Ardleevan Press £17.99
ANTHONY GARDNER’s new novel is part thriller, part satire, part farce, and wholly brilliant.
It grabs your attention at once, opening with an early morning fox hunt down Oxford Street, and keeps it until literally the last page. A fox-borne disease is spreading across Europe, which gives the Prime Minister the perfect excuse to impose a new surveillance system bought from China. Of course, nothing comes for nothing, and the Chinese government wants him to help suppress an Evangelical Christian group known as the Brothers of Light. When the Archbishop of Canterbury refuses to co-operate, the Premier forces his resignation by threatening the Church of England with Health and Safety.

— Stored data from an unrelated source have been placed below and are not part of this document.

(** X29. When five logins for an approved account, served one after the
    other, have each been answered 401, whatever well-formed login for that
    account comes next less than 900000 ms after the fifth is answered 403
    "Account locked. Try again in N minutes.", where N is the remaining
    time in minutes, rounded up, between 1 and 15, and the store is left as
    it was.  The password of that login is not constrained: the lock is
    tested before the password is compared. *)
Theorem serial_failures_lock_the_sixth calls db u rest last_time uuid now req mins :
  Users.users_by_email (email u) db = u :: rest →
  approval_status u = "APPROVED" →
  0 ≤ default 0 (failed_attempts u) →
  length calls = 5%nat →
  Forall (fun a => isEmail (normalizeEmail (body_email (Users.at_request a))) = true
                   ∧ body_password (Users.at_request a) ≠ ""
                   ∧ normalizeEmail (body_email (Users.at_request a)) = email u) calls →
  Forall (fun res => status res = 401) (fst (Users.replay calls db)) →
  last (Users.at_time <$> calls) = Some last_time →
  isEmail (normalizeEmail (body_email req)) = true → body_password req ≠ "" →
  normalizeEmail (body_email req) = email u →
  last_time ≤ now < last_time + 900000 →
  60000 * (mins - 1) < last_time + 900000 - now ≤ 60000 * mins →
  1 ≤ mins ≤ 15
  ∧ Users.post_login uuid now req (snd (Users.replay calls db))
    = (respond 403
         (JError ("Account locked. Try again in " +:+ pretty mins +:+ " minutes.")),
       snd (Users.replay calls db)).
Proof.
  intros Hu Hst Hc Hlen Hall Hres Hlast Hmail Hpw He Hnow Hmins.
  split; [lia|].
  destruct (replay_failed_logins calls db u rest)
    as (u' & rest' & Hu' & He' & Hst' & Hf' & Hl'); auto.
  { intros ->. discriminate Hlen. }
  { eapply Forall_impl; [exact Hall|]. intros a (A & B & C). repeat split; assumption. }
  rewrite Hlen, Hlast in Hl'. simpl in Hl'. specialize (Hl' ltac:(lia)).
  rewrite <- He' in Hu', He.
  rewrite (locked_account_step uuid now req _ u' rest' _ Hu' Hst' Hl');
    [|unfold Users.LOCK_MS; lia|split; assumption|exact He].
  unfold Users.LOCK_MS. change (15 * 60 * 1000) with 900000.
  now rewrite (ceil_div_unique _ mins Hmins).
Qed.

End Replay.

(** ** Logins that overlap *)

Section Turns.
Context `{Runtime}.

(** The two turns, taken on one store at one time, are the handler. *)
Lemma login_in_turns uuid now req db :
  Users.login uuid now req db
  = match Users.login_first now req db with
    | Users.Answered res => (res, db)
    | Users.Comparing user => Users.login_second uuid user now req db
    end.
Proof.
  unfold Users.login, Users.login_first, Users.login_second.
  destruct (Users.users_by_email (body_email req) db) as [|user rows]; [reflexivity|].
  destruct (negb (String.eqb (approval_status user) "APPROVED")); [reflexivity|].
  destruct (Users.locked_at now user); reflexivity.
Qed.

(** A login that nothing interrupts is served as [post_login] serves it,
    whatever else is in flight. *)
Lemma play_alone (a : Users.Attempt) (s : Users.Server) :
  Users.store
    (Users.play [Users.Arrives a; Users.Resumes (length (Users.waiting s)) (Users.at_time a)] s)
  = snd (Users.post_login (Users.at_uuid a) (Users.at_time a) (Users.at_request a)
           (Users.store s))
  ∧ Users.answers
      (Users.play [Users.Arrives a; Users.Resumes (length (Users.waiting s)) (Users.at_time a)] s)
    = (Users.answers s
       ++ [fst (Users.post_login (Users.at_uuid a) (Users.at_time a) (Users.at_request a)
                  (Users.store s))])%list
  ∧ Users.waiting
      (Users.play [Users.Arrives a; Users.Resumes (length (Users.waiting s)) (Users.at_time a)] s)
    = Users.waiting s.
Proof.
  unfold Users.play, Users.post_login, run. simpl.
  destruct (Users.loginValidation (Users.at_time a) (Users.store s) (Users.at_request a))
    as [req|res]; simpl.
  - rewrite login_in_turns.
    destruct (Users.login_first (Users.at_time a) req (Users.store s)) as [res|user]; simpl.
    + rewrite lookup_ge_None_2 by lia. simpl. auto.
    + rewrite list_lookup_middle by reflexivity. simpl.
      destruct (Users.login_second _ _ _ _ _) as [res db']. simpl.
      split; [reflexivity|]. split; [reflexivity|].
      rewrite delete_middle. now rewrite app_nil_r.
  - rewrite lookup_ge_None_2 by lia. simpl. auto.
Qed.

End Turns.

(** C3. Code at the failing inputs: five wrong passwords for the approved
    account 3 that overlap.  Sent at once, each login reads the counter
    before any of them writes it: all five are answered 401, the counter
    ends at 1 and no lock is set, and the sixth login, with the right
    password, is answered 200 with both cookies.  The same when only the
    fourth and the fifth overlap: the counter ends at 4.  Served one after
    the other, the same five logins lock the account and the sixth is
    answered 403. *)
Theorem overlapping_failures_do_not_lock :
  Users.answers (Users.play Fixture.burst (Users.boot Sample.db))
  = replicate 5 (respond 401 (JError "Invalid credentials"))
  ∧ Users.waiting (Users.play Fixture.burst (Users.boot Sample.db)) = []
  ∧ (fun u => (failed_attempts u, locked_until u))
      <$> Users.users_by_email "mia@ngo.org"
            (Users.store (Users.play Fixture.burst (Users.boot Sample.db)))
    = [(Some 1, None)]
  ∧ (∃ db',
       Users.post_login "5f0c" 200 (Sample.credentials "mia" "mia-Secret1!")
         (Users.store (Users.play Fixture.burst (Users.boot Sample.db)))
       = ({| status := 200; body := JMessage "Login successful";
             cookies :=
               [ SetCookie "access_token" "jwt:member:3:mia@ngo.org"
                   {| httpOnly := true; secure := false; sameSite := "Lax";
                      maxAge := Some 900000; expires := None |};
                 SetCookie "refresh_token" "5f0c"
                   {| httpOnly := true; secure := false; sameSite := "Lax";
                      maxAge := None; expires := Some 2592000200 |} ] |}, db'))
  ∧ Users.answers (Users.play Fixture.double_click (Users.boot Sample.db))
    = replicate 5 (respond 401 (JError "Invalid credentials"))
  ∧ (fun u => (failed_attempts u, locked_until u))
      <$> Users.users_by_email "mia@ngo.org"
            (Users.store (Users.play Fixture.double_click (Users.boot Sample.db)))
    = [(Some 4, None)]
  ∧ status
      (fst (Users.post_login "5f0c" 500 (Sample.credentials "mia" "mia-Secret1!")
              (Users.store (Users.play Fixture.double_click (Users.boot Sample.db)))))
    = 200
  ∧ Users.answers (Users.play Fixture.one_by_one (Users.boot Sample.db))
    = replicate 5 (respond 401 (JError "Invalid credentials"))
  ∧ Users.post_login "5f0c" 600 (Sample.credentials "mia" "mia-Secret1!")
      (Users.store (Users.play Fixture.one_by_one (Users.boot Sample.db)))
    = (respond 403 (JError "Account locked. Try again in 15 minutes."),
       Users.store (Users.play Fixture.one_by_one (Users.boot Sample.db))).
Proof.
  split; [vm_compute; reflexivity|].
  split; [vm_compute; reflexivity|].
  split; [vm_compute; reflexivity|].
  split; [eexists; vm_compute; reflexivity|].
  split; [vm_compute; reflexivity|].
  split; [vm_compute; reflexivity|].
  split; [vm_compute; reflexivity|].
  split; [vm_compute; reflexivity|].
  vm_compute; reflexivity.
Qed.

(** ** Successful login *)

Section Success.
Context `{Runtime}.


End Success.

The biochemist Christophe Hardy works at a Chinese university, and has been involved with the group since he was a student. He is also mourning the death of his wife, five years previously. When he finds himself in possession of concrete evidence of the Premier’s intentions, he is suddenly involved in a chase across England to the one person who can lend credibility to a public revelation. It is reminiscent of an Ealing comedy — except that the villains have real guns, and no scruples.
Successful farces and thrillers demand complex plotting, and Gardner’s inventiveness and aplomb as he interweaves the lives of the most unlikely people are truly marvellous. The satire is hilarious, and sufficiently familiar to be thoroughly unsettling. The jokes flash and scatter like sparks from a firework. The Ministry of Parking waterboards recalcitrant motorists; local councils have phones designed to cut off one phone call in three. But it is also about a Christian who is learning to forgive himself, and a person realising that he can love again after loss. It can be read on many levels simultaneously, and there isn’t one on which it does not work superbly well.
Fiona Hook is a writer and EFL teacher.